The rest of the team included Zhao Ma, Purdue University; Jacob Barney, Virginia Tech; Shaun Coutts, University of Sheffield, England; Ana Caicedo, University of Massachusetts; Rosemarie De Clerck-Floate, Agriculture and Agri-Food Canada, Canada; Natalie West, USDA-ARS, Montana; Lior Blank, ARO, Volcani Center, Israel; Alexander Metcalf, University of Montana; Myrtille Lacoste, The University of Western Australia and Curtin University, Australia; Carlo Moreno, The College of Wooster, Ohio; Jeffrey Evans, USDA-ARS, Illinois, now at Farmscape Analytics, New Hampshire; Ian Burke, Washington State University; and Hugh Beckie, Agriculture and Agri-Food Canada, now with The University of Western Australia.
Graham added that the team framed the landscape-scale weed management issue as a social dilemma, where trade-offs occur between individual and collective interests. Combining perspectives from biologists and social scientists, the team applied a transdisciplinary systems approach to four pressing landscape-scale weed management challenges:
– Plant biosecurity – The protection of plant resources from alien pests is a key policy and regulatory tool governments use to limit intentional or accidental spread of weeds, locally and globally. Plant biosecurity includes quarantine, inspection of freight at ports and certified treatment schemes such as bulk fumigation of certain types of cargo.
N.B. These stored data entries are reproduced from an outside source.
(* ===== verification/DispatchTheorems.v ===== *)
(** * What the dispatch of directives promises, and where it fails

    At most one run of a directive, the machine's hold on what it got, and the
    hello that loses nothing, on every run of the system of Dispatch.v; the
    hello as the code makes it, that loses a run which has just ended. *)

From S2P Require Import Prelude GoStr Table MachineData Machines Directives MachineMessage MachineTables Lifecycle Gateway Client Dispatch DispatchProofs DispatchInvariant.
Open Scope string_scope.
Open Scope Z_scope.
Open Scope list_scope.

(** ** A reconciliation that leaves a directive alone *)

Lemma sent_other id c db db' :
  phase_of id db = Running true → db' = (MarkDirectiveSent id c db).2 ∨ (∃ i, i ≠ id ∧ db' = (MarkDirectiveSent i c db).2) →
  get id (directives db') = get id (directives db).
Proof.
  unfold phase_of. destruct (get id (directives db)) as [d|] eqn:Hd; [|done]. intros Hp Hi.
  assert (Hu : ∀ i, unsent i d = false).
  { intros i. destruct (unsent i d) eqn:E; [|done]. apply unsent_phase in E as [_ E]. congruence. }
  destruct Hi as [-> |(i & _ & ->)]; cbn; by rewrite (update_get (unsent _) (set_sent c) (directives db) id _), Hd; cbn; rewrite Hu.
Qed.

Lemma sent_kept id i c db : phase_of id db = Running true → get id (directives (MarkDirectiveSent i c db).2) = get id (directives db).
Proof. intros Hp. apply (sent_other id c); [done|]. destruct (decide (i = id)) as [->|]; [by left|right; by exists i]. Qed.

Lemma close_other id i now st err db : i ≠ id → get id (directives (CloseDirective now i st err db).2) = get id (directives db).
Proof.
  intros Hn. cbn. rewrite (update_get (open_row i) _ (directives db) id (set_closed_keeps now st err)).
  destruct (get id (directives db)) as [d|] eqn:Hd; [|done]. cbn. pose proof Hd as [_ Hk]%get_some.
  destruct (open_row i d) eqn:E; [|done]. apply open_row_phase in E as [E _]. congruence.
Qed.

Definition row (id : string) (g : GW) : option Directive := get id (directives (gdb g)).

Lemma send_row id c d g : phase_of id (gdb g) = Running true → row id (send c d g) = row id g.
Proof.
  intros Hp. unfold row, send. destruct (MarkDirectiveSent (DirID d) c (gdb g)) as [sent db] eqn:E.
  assert (Ed : get id (directives db) = get id (directives (gdb g)))
    by (replace db with (MarkDirectiveSent (DirID d) c (gdb g)).2 by (by rewrite E); by apply sent_kept).
  destruct sent; cbn; [|done]. by rewrite attach_tables.
Qed.

Lemma lose_row id now d g : DirID d ≠ id → row id (lose now d g) = row id g.
Proof.
  intros Hn. unfold row, lose. destruct (CloseDirective now (DirID d) DirectiveLost "unknown to its machine" (gdb g)) as [closed db] eqn:E.
  assert (Ed : get id (directives db) = get id (directives (gdb g)))
    by (replace db with (CloseDirective now (DirID d) DirectiveLost "unknown to its machine" (gdb g)).2 by (by rewrite E); by apply close_other).
  by destruct closed.
Qed.

(** A fold that leaves a row alone. *)
Lemma fold_row {A} (f : GW → A → GW) (P : GW → Prop) id (l : list A) g :
  (∀ g x, x ∈ l → P g → row id (f g x) = row id g) → (∀ g g', row id g' = row id g → P g → P g') → P g →
  row id (fold_left f l g) = row id g.
Proof.
  intros Hf HP. revert g. induction l as [|x l IH]; intros g Hg; [done|]. cbn.
  assert (E : row id (f g x) = row id g) by (apply Hf; [by left|done]). rewrite IH; [done| |by eapply HP].
  intros g' y Hy. apply Hf. by right.
Qed.

Lemma same_phase id g g' : row id g' = row id g → phase_of id (gdb g') = phase_of id (gdb g).
Proof. unfold row, phase_of. by intros ->. Qed.

(** A directive that was sent and is listed is left alone by a hello. *)
Lemma reconcile_leaves now c running finished id g :
  phase_of id (gdb g) = Running true → id ∈ running ++ finished →
  row id (reconcile_conn now c running finished g) = row id g.
Proof.
  intros Hp Hin. unfold reconcile_conn. rewrite reconcile_filters. cbn [p_attach p_send p_lost p_cancel p_ack]. cbv zeta.
  set (g1 := fold_left (λ g d, attach d g) _ g). set (g2 := fold_left (λ g x, write (DCancel x "closed") g) _ g1).
  set (g3 := fold_left (λ g x, write (DAck x) g) _ g2). set (g4 := fold_left (λ g d, send c d g) _ g3).
  assert (E1 : row id g1 = row id g).
  { apply (fold_row (λ g d, attach d g) (λ _, True)); [|done..]. intros. unfold row. by rewrite attach_tables. }
  assert (E2 : row id g2 = row id g1) by by apply (fold_row (λ g x, write (DCancel x "closed") g) (λ _, True)).
  assert (E3 : row id g3 = row id g2) by by apply (fold_row (λ g x, write (DAck x) g) (λ _, True)).
  assert (H3 : row id g3 = row id g) by congruence.
  assert (E4 : row id g4 = row id g3).
  { apply (fold_row (λ g d, send c d g) (λ g, phase_of id (gdb g) = Running true)).
    - intros x d _ Hx. by apply send_row.
    - intros x x' E Hx. by rewrite (same_phase id x x' E).
    - by rewrite (same_phase id g g3 H3). }
  rewrite (fold_row (λ g d, lose now d g) (λ _, True)); [congruence| |done..].
  intros x d [_ Hd]%elem_filter _. apply lose_row. intros E. unfold to_lose in Hd.
  apply contains_spec in Hin. rewrite E, Hin in Hd. by rewrite andb_false_r in Hd.
Qed.

(** ** The promises *)

Section Promises.
Context `{WireJSON} (cfg : ClientConfig) (callFiles : Directive → list string) (M : string).

(** C2. Whatever happens (connections cut with the messages in flight, the
    machine that crashes and recovers, the gateway that restarts, a Temporal
    that does not answer, results and acknowledgements that cross), a machine
    starts a directive at most once, and only one the tables hold sent, or
    ended since. One it got that has not ended, and that nobody asked to stop,
    it holds: as a job, as a mark on its disk, or as a result kept; a job or a
    kept result, while the process lives. So a hello that says what the machine
    holds at one moment loses none. *)
Theorem directives_run_once s (Hreach : reachable cfg callFiles M s) :
  NoDup (execs s) ∧
  (∀ id, id ∈ execs s → phase_of id (gdb (gw s)) = Running true ∨ phase_of id (gdb (gw s)) = Ended) ∧
  (∀ id, id ∈ received s → phase_of id (gdb (gw s)) ≠ Ended → id ∉ cancels s →
     holds (cl s) id ∧ (alive s = true → id ∈ running_ids (cl s) ++ finished_ids (cl s))) ∧
  (∀ id now c, alive s = true → id ∈ received s → phase_of id (gdb (gw s)) = Running true → id ∉ cancels s →
     row id (reconcile_conn now c (running_ids (cl s)) (finished_ids (cl s)) (gw s)) = row id (gw s)).
Proof.
  pose proof (reachable_sys cfg callFiles M s Hreach) as Hs.
  assert (Hheld : ∀ id, alive s = true → id ∈ received s → phase_of id (gdb (gw s)) ≠ Ended → id ∉ cancels s →
      id ∈ running_ids (cl s) ++ finished_ids (cl s)).
  { intros id Ha Hid Hp Hc. pose proof (s_client _ s Hs) as Hcl. rewrite Ha in Hcl.
    destruct (alive_held _ _ _ id Hcl Hid) as [[|]|]; done. }
  split; [apply (s_once _ s Hs)|split; [|split]].
  - intros id Hid%(s_execs _ s Hs). apply (sent_phase M), (g_sent _ _ _ _ (s_gw _ s Hs)), elem_of_app. by right.
  - intros id Hid Hp Hc. split; [|by intros; apply Hheld]. destruct (c_held _ _ _ _ (s_client _ s Hs) id Hid) as [[|]|]; done.
  - intros id now c Ha Hid Hp Hc. apply (reconcile_leaves now c _ _ id (gw s) Hp). apply Hheld; try done. by rewrite Hp.
Qed.
End Promises.

(** ** Runs of events *)

Fixpoint run_events `{WireJSON} (cfg : ClientConfig) (callFiles : Directive → list string) (es : list event) (s : Sys) : option Sys :=
  match es with
  | [] => Some s
  | e :: es => match sys_step cfg callFiles e s with Some s => run_events cfg callFiles es s | None => None end
  end.

Fixpoint events_ok `{WireJSON} (cfg : ClientConfig) (callFiles : Directive → list string) (es : list event) (s : Sys) : Prop :=
  match es with
  | [] => True
  | e :: es => event_ok e s ∧ match sys_step cfg callFiles e s with Some s => events_ok cfg callFiles es s | None => False end
  end.

Lemma run_events_star `{WireJSON} cfg callFiles es s s' :
  events_ok cfg callFiles es s → run_events cfg callFiles es s = Some s' → star (step cfg callFiles) s s'.
Proof.
  revert s. induction es as [|e es IH]; intros s; cbn; [intros _ [= ->]; constructor|].
  intros [Hv Hs] E. destruct (sys_step cfg callFiles e s) as [s1|] eqn:E1; [|done].
  apply (star_step _ _ s1); [by exists e|by apply IH].
Qed.

#[export] Instance event_ok_dec e s : Decision (event_ok e s).
Proof. destruct e as [now op| | | | | | | | | | | | | | | | | | | |]; unfold event_ok; try apply _. destruct op; apply _. Defined.

#[export] Instance events_ok_dec `{WireJSON} cfg callFiles es s : Decision (events_ok cfg callFiles es s).
Proof.
  revert s. induction es as [|e es IH]; intros s; [apply _|]. apply and_dec; [apply _|].
  destruct (sys_step cfg callFiles e s) as [s'|]; [exact (IH s')|apply _].
Defined.

(** A machine that runs analyses, enrolled, with a run picked and started. *)
#[local] Instance demo_json : WireJSON :=
  {| marshal_message := λ _, "{}"; unmarshal_message := λ _, None; unmarshal_answer := λ _, None; unmarshal_input := λ _, true;
     unmarshal_failure := λ _, (false, mkFailure "" 0); marshal_failure := λ _, "{}"; refusal_text := λ _, "" |}.
Definition demo_client : ClientConfig := mkConfig ["analyze_repo"] 2 1.
Definition demo_files (_ : Directive) : list string := [].

Definition demo_tables : list event := (λ x, ETable x.1 x.2) <$> take 8 demo_ops.

(** The run goes out and starts; the machine's connection is cut. *)
Definition demo_started : list event :=
  demo_tables ++ [EDial "c-1"; EReadResults; EHello; EGateway 102 10; EClient ["claude-code"] true; EClient ["claude-code"] true; EDisconnect].

(** It dials again, reads its results; the run ends, before the hello. *)
Definition demo_between : list event :=
  demo_started ++ [EDial "c-2"; EReadResults; ERunSave "d1" "" (RunOK "done"); ERunUnmark "d1"; ERunForget "d1"; EHello; EGateway 110 10].

Lemma demo_valid_events : events_ok demo_client demo_files demo_between (init "m1").
Proof. apply (bool_decide_unpack (events_ok demo_client demo_files demo_between (init "m1"))). vm_compute. exact I. Qed.

Definition the_run (s : option Sys) (p : Sys → bool) : bool := match s with Some s => p s | None => false end.

Lemma the_run_some o p : the_run o p = true → ∃ s, o = Some s ∧ p s = true.
Proof. destruct o as [s|]; [by exists s|done]. Qed.

Lemma directives_run_once_witness :
  ∃ s, reachable demo_client demo_files "m1" s ∧ execs s = ["d1"] ∧ NoDup (execs s) ∧
    phase_of "d1" (gdb (gw s)) = Running true ∧ "d1" ∈ running_ids (cl s) ++ finished_ids (cl s).
Proof.
  destruct (the_run_some (run_events demo_client demo_files demo_started (init "m1"))
    (λ s, bool_decide (execs s = ["d1"]) && bool_decide (received s = ["d1"]) && bool_decide (cancels s = []) && alive s &&
          match phase_of "d1" (gdb (gw s)) with Running true => true | _ => false end)) as (s & E & Hs); [vm_compute; reflexivity|].
  rewrite !andb_true_iff, !bool_decide_eq_true in Hs. destruct Hs as [[[[He Hr] Hc] Ha] Hp].
  assert (Hreach : reachable demo_client demo_files "m1" s).
  { apply (run_events_star _ _ demo_started); [|exact E].
    apply (bool_decide_unpack (events_ok demo_client demo_files demo_started (init "m1"))). vm_compute. exact I. }
  destruct (directives_run_once demo_client demo_files "m1" s Hreach) as (H1 & _ & H3 & _).
  assert (Hp' : phase_of "d1" (gdb (gw s)) = Running true) by (destruct (phase_of _ _) as [| |[]|]; done).
  clear E Hp. exists s. split; [exact Hreach|]. split; [exact He|]. split; [exact H1|]. split; [exact Hp'|].
  apply (H3 "d1"); [rewrite Hr; by left|by rewrite Hp'|rewrite Hc; set_solver|exact Ha].
Defined.

(** C38. But the hello, as the code makes it, reads the results kept on the
    disk before it lists the jobs in memory: a run that ends in between is in
    neither list. Its directive is then closed as lost, its activity failed as
    lost, nobody having asked to stop it, while the machine holds its result,
    which said it went well. *)
Theorem finished_run_reported_lost :
  ∃ s d r, reachable demo_client demo_files "m1" s ∧
    execs s = ["d1"] ∧ cancels s = [] ∧
    results (cl s) = [r] ∧ WID r = "d1" ∧ WStatus r = StatusOK ∧ WOutput r = "done" ∧
    get "d1" (directives (gdb (gw s))) = Some d ∧ DirState d = DirectiveLost ∧
    calls (gw s) = [("d1", CompletedError ErrTypeLost "lost" None)].
Proof.
  destruct (run_events demo_client demo_files demo_between (init "m1")) as [s|] eqn:E; [|vm_compute in E; discriminate].
  assert (Hreach : reachable demo_client demo_files "m1" s) by (apply (run_events_star _ _ demo_between); [apply demo_valid_events|exact E]).
  vm_compute in E. injection E as <-. do 3 eexists. split; [exact Hreach|]. vm_compute. split_and!; reflexivity.
Qed.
Some governments fail to make these necessary investments to protect global biodiversity.
– Weed seed contamination – Weeds, especially those closely related to crops, are common contaminants of crop seeds and can spread through equipment sharing. For example, weedy rice is a noxious weed that threatens global rice production. Due to its propensity for seed shattering and long seed dormancy, weedy rice is an efficient invader that can cause up to 80 percent yield loss in rice and substantially reduce marketable grain quality.
– Herbicide susceptibility – Herbicide-resistant weeds are proliferating exponentially, threatening farm productivity and profitability. At least 60 countries have reported herbicide-resistant weeds, including about 500 species-herbicide group combinations. Treating herbicide-resistant weeds costs around $4 billion annually in the U.S. alone.
– Weed biological control – Classic weed biological control employs host-specific arthropods or pathogens from a weed’s native environment to reduce weed populations in invaded systems. These strategies can have high benefit-to-cost ratios due to long-lasting, low-input costs, and provide management options where other tools are unavailable or impractical.
Bagavathiannan said that across these challenges, the public goods nature of weeds requires active contributions and development of shared goals, and approaches must respect the unique perspectives and diverse capacities of contributors.
“Achieving such an agreement requires good working relationships, or at least shared values, where contributors are willing to transparently demonstrate their efforts and contribute shared resources to help those who are least able to contribute,” he said.
Describing their findings, Graham outlined four new principles for landscape-scale weed management: clearly articulate shared goals and secure commitments from contributors; establish good working relationships and shared values among contributors; make individual contributions transparent; and generate pooled resources to support weakest-link problems or address asymmetries in the public good.
“These principles emphasize the importance of recognizing the cross-boundary nature of different weed management challenges and embracing the appropriate cross-boundary solutions,” said contributor Dr. Alexander Metcalf, a professor of human dimensions at the University of Montana.